(Beginning of Task input)
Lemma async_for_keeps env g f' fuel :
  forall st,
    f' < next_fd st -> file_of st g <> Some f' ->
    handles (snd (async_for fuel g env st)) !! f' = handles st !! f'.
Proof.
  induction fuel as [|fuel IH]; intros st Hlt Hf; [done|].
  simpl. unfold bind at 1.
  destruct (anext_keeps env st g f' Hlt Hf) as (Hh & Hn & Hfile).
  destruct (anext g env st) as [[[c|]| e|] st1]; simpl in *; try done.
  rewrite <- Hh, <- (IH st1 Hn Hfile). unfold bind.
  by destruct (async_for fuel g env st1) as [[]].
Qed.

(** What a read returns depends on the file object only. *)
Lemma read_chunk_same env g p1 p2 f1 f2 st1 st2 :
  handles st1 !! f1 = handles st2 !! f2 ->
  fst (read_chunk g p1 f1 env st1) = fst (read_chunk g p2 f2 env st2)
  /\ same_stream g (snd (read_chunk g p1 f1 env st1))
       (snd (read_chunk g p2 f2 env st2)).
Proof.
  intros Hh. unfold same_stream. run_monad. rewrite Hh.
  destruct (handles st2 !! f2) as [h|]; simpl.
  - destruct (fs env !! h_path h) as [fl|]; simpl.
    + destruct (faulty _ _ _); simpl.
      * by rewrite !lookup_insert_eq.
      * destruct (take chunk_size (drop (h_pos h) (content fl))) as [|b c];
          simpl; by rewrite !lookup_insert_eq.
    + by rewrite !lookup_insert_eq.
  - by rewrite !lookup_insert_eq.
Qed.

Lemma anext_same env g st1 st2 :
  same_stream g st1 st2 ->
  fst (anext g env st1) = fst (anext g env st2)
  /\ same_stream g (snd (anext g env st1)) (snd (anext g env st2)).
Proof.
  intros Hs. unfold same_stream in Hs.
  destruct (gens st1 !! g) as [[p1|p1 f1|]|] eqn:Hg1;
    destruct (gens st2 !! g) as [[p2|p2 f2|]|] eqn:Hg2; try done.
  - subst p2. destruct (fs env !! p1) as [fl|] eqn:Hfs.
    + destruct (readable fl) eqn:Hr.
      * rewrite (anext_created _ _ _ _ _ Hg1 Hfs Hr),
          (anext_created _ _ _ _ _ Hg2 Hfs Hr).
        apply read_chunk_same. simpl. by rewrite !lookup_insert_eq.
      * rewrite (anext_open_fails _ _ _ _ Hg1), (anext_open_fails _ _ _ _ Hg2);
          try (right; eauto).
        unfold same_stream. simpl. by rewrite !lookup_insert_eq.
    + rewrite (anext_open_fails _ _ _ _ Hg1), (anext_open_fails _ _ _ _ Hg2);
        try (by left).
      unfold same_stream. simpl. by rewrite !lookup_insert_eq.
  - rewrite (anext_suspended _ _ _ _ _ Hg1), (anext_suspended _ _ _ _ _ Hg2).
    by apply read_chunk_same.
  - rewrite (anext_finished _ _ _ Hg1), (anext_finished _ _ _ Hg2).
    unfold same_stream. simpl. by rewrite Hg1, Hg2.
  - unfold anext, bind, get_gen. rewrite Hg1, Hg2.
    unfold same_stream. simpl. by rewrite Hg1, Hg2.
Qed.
(End of Task input)
(Beginning of Task input)
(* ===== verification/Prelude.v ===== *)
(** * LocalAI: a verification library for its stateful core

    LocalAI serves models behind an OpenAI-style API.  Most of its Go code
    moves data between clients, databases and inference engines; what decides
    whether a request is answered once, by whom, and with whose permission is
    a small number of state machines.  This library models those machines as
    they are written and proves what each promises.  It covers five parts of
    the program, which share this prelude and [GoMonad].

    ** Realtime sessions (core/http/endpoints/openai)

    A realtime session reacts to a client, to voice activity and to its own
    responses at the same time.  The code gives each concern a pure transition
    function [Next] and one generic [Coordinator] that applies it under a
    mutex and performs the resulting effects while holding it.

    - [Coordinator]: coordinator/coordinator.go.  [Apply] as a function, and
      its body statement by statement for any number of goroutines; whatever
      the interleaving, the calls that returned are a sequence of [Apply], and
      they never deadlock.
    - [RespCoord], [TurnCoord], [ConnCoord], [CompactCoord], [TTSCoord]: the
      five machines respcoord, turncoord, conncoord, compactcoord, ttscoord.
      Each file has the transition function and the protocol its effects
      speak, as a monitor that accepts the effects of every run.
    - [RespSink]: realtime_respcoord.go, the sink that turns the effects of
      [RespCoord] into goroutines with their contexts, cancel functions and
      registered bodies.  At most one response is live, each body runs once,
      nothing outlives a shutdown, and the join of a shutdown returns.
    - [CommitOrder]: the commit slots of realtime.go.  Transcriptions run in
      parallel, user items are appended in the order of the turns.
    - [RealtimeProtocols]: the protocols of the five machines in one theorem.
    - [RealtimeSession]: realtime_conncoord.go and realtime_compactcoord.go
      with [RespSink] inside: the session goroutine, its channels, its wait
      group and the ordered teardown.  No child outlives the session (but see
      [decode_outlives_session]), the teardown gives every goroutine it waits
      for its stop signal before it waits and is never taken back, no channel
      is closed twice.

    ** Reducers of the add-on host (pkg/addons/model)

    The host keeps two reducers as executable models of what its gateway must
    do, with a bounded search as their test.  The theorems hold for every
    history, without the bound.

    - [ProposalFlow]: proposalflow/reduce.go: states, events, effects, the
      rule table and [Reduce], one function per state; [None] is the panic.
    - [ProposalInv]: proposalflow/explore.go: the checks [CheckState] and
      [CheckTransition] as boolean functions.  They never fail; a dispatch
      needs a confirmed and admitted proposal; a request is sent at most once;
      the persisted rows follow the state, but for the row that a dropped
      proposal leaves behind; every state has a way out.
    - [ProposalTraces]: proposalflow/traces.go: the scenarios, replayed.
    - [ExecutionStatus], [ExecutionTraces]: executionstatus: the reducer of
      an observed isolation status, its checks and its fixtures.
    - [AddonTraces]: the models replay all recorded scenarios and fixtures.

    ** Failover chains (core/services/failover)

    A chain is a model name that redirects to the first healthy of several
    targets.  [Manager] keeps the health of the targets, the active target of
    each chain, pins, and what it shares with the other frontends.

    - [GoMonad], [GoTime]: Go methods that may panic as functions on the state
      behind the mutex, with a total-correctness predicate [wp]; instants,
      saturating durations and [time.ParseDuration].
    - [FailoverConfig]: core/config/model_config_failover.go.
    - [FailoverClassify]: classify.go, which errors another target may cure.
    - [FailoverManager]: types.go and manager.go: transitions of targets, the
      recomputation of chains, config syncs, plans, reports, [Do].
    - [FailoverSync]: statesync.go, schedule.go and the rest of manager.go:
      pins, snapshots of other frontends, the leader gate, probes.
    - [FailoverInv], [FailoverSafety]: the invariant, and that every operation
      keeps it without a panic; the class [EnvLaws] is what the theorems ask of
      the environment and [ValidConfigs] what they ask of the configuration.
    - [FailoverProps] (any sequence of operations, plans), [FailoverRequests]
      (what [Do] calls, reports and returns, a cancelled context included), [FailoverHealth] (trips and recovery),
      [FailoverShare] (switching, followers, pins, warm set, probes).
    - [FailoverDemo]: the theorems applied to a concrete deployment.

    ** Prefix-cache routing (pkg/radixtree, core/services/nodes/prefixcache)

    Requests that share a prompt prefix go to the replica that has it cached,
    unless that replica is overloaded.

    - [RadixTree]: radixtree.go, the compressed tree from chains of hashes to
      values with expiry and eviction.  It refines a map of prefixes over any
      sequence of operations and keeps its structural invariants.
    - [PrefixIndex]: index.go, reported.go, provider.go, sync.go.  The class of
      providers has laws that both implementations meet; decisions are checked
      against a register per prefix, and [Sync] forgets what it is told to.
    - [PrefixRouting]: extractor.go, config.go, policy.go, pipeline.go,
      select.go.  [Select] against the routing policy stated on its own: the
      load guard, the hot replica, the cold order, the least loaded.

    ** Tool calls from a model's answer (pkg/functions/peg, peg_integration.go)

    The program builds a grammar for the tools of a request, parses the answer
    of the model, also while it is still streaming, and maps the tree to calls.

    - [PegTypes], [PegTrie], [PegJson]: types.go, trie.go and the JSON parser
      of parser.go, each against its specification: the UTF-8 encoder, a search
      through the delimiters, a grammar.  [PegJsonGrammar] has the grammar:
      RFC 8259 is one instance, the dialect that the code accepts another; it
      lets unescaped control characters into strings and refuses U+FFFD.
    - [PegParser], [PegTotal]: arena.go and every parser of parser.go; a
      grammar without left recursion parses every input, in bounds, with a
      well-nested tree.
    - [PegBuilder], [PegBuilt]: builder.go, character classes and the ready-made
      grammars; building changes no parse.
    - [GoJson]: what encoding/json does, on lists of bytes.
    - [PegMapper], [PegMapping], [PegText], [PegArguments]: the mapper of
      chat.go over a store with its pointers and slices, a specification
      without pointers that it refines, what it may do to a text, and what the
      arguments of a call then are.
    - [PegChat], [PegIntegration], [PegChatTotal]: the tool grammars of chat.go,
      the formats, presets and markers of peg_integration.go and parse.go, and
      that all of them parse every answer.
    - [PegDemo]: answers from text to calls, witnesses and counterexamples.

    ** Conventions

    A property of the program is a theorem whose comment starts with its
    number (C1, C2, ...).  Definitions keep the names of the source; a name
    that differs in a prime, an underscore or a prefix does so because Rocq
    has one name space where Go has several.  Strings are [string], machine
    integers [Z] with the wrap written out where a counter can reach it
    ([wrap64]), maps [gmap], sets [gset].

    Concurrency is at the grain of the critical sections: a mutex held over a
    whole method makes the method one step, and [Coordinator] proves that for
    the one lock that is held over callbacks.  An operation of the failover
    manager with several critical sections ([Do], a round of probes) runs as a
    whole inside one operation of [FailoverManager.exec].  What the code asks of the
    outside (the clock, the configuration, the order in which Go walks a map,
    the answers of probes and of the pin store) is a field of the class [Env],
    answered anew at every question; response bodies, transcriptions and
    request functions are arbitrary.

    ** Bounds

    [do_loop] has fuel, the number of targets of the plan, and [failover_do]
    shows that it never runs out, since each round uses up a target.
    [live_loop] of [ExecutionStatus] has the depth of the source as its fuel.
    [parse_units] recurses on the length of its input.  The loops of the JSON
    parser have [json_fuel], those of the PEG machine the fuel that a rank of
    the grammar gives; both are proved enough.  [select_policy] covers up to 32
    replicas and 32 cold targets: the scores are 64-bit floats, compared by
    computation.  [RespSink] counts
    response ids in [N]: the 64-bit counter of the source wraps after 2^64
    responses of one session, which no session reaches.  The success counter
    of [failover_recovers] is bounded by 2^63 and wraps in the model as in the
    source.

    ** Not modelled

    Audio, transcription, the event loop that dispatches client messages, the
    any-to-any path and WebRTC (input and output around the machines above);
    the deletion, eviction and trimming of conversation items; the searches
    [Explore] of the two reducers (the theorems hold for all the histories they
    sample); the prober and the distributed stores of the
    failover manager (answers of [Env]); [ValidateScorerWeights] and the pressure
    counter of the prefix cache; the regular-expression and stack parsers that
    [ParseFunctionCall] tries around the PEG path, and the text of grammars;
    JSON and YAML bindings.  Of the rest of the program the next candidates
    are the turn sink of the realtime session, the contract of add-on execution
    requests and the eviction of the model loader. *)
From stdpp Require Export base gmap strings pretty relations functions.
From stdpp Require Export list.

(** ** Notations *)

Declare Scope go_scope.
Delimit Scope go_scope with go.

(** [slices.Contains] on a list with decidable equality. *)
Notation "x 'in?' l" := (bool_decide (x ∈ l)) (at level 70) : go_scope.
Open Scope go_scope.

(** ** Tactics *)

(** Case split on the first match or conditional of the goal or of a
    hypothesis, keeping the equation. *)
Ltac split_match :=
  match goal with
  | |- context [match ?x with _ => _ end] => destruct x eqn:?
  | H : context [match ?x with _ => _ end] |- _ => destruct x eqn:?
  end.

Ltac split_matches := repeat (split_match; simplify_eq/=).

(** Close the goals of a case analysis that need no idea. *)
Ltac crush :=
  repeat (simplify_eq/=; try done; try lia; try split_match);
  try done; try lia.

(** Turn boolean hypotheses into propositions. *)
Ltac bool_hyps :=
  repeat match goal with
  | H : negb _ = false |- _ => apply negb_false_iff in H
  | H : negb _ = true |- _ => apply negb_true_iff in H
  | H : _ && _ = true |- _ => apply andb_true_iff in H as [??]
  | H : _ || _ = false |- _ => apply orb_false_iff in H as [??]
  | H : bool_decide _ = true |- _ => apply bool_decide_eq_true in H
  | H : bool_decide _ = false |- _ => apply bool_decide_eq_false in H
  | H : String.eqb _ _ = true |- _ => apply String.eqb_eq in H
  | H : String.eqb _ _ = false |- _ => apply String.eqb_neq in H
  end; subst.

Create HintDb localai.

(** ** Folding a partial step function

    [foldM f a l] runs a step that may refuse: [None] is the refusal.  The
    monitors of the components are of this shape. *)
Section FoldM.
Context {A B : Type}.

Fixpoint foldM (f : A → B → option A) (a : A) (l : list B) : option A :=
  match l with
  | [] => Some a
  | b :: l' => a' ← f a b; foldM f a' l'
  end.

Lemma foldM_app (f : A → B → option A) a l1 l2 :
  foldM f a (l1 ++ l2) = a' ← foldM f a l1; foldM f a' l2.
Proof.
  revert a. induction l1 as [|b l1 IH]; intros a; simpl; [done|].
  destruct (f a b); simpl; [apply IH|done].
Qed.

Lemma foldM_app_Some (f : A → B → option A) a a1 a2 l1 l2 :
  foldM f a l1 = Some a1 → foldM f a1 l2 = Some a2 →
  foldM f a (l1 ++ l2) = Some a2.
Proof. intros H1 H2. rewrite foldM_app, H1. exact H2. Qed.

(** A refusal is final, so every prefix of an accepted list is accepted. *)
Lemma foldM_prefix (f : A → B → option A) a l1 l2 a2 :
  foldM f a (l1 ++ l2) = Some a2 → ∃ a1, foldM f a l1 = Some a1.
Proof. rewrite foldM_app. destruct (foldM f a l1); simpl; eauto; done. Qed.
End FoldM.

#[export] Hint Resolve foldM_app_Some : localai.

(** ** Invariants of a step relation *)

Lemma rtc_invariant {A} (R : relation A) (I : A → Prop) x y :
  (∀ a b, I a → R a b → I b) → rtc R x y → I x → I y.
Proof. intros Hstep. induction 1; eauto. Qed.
(End of Task input)
### Task description:
All that is wanted is a faithful reproduction of the line above with "they are written", the line with "responses at the", and every line in between.

### Output:
    they are written and proves what each promises.  It covers five parts of
    the program, which share this prelude and [GoMonad].

    ** Realtime sessions (core/http/endpoints/openai)

    A realtime session reacts to a client, to voice activity and to its own
    responses at the same time.  The code gives each concern a pure transition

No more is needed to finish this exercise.